The Chicago Bears may have slipped up when Ryan Poles and the Bears' front office traded away the now No. 32 pick in the upcoming NFL draft for wide receiver Chase Claypool at the trade deadline in November.

In 10 games with the Bears this season, Claypool recorded a lowly 14 catches for 140 yards, showing no progress in adapting to Luke Getsy's offense by the season's end.

Yet, ESPN's Mel Kiper believes the trade will benefit them in the long run.

"Claypool is a solid player," Kiper said on ESPN's Waddle & Silvy. "I think that was a trade that should benefit them and will benefit them moving forward."

In trading their pick to the Pittsburgh Steelers for Claypool, the Bears hypothetically traded the No. 32 pick, considering the Miami Dolphins were forced to forfeit their first-round pick for tampering violations.

Claypool finished up his third year in the league this past season.

His first two seasons in Pittsburgh could be chalked up as successful, considering he's seen passes from four different quarterbacks in the span of 2.5 seasons.
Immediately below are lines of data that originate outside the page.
Lemma sweep_wp e r :
  fair_range -> wp (range_members (end_member e)) (fun _ r' => swept e r r') (fun _ => False) r.
Proof.
  intros Hf. unfold range_members. apply wp_bind, wp_gets. apply sweep_loop.
  intros id Hid. by apply in_range_ids.
Qed.
End Sweep.

(** ** Teardown *)

Section Teardown.
Context {Y : YCore} {P : Params}.

(** Failing the parked requests and telling the members touches no core field. *)
Definition same_core (r r' : Room) : Prop := co r' = co r.
#[export] Instance same_core_send : SendRel same_core.
Proof.
  split; try done.
  - split; [done|]. intros r1 r2 r3. unfold same_core. congruence.
  - intros r r' [Hc _ _]. exact Hc.
Qed.

(** What settling the contribution window can do. *)
Definition contribution_effect (e : effect) : Prop :=
  match e with EContribution _ _ | EMetric (ContributingActors _) => True | _ => False end.

Record contrib_step (r r' : Room) : Prop := {
  cs_lc : lc (co r') = lc (co r);
  cs_done : doneClosed (co r') = doneClosed (co r);
  cs_members : members r' = members r;
  cs_trace : exists new, trace r' = (new ++ trace r)%list /\ Forall contribution_effect new }.

#[export] Instance contrib_preorder : PreOrder contrib_step.
Proof.
  split.
  - intros r. split; try done. exists []. by split; [|constructor].
  - intros r1 r2 r3 [? ? ? (n1 & T1 & F1)] [? ? ? (n2 & T2 & F2)]. split; try congruence.
    exists (n2 ++ n1)%list. rewrite T2, T1, app_assoc. split; [done|]. by apply Forall_app.
Qed.

Lemma contrib_core f : bookkeeping f -> steps contrib_step (update_core f).
Proof.
  intros [Hf _]. apply steps_modify. intros r. destruct (Hf (co r)) as ((_ & _ & _ & ? & _) & ? & _).
  split; try done. exists []. by split; [|constructor].
Qed.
He recorded two seasons with over 800 receiving yards and hauled in nine touchdowns in his rookie season alone.

Out of Notre Dame, Kiper was a fan of Claypool's.

"I thought he was a big body kid who would get go get the football, win contested throws," Kiper said. "Be a little more than just the guy that you could count on just to be the possession type. He could make some plays."

Even though the Bears, by a technicality, gave up a first-round pick for Claypool, it doesn't discourage Kiper about Clauypool's potential given the tradeoff for a wide receiver in the late first round doesn't outweigh Claypool's skillset.

"Which receiver is better than Claypool right now?" Kiper asked.

Feels like that question shouldn't be rhetorical – given Claypool's last 10 games. Next season's games will give Bears fans a better chance to answer that question.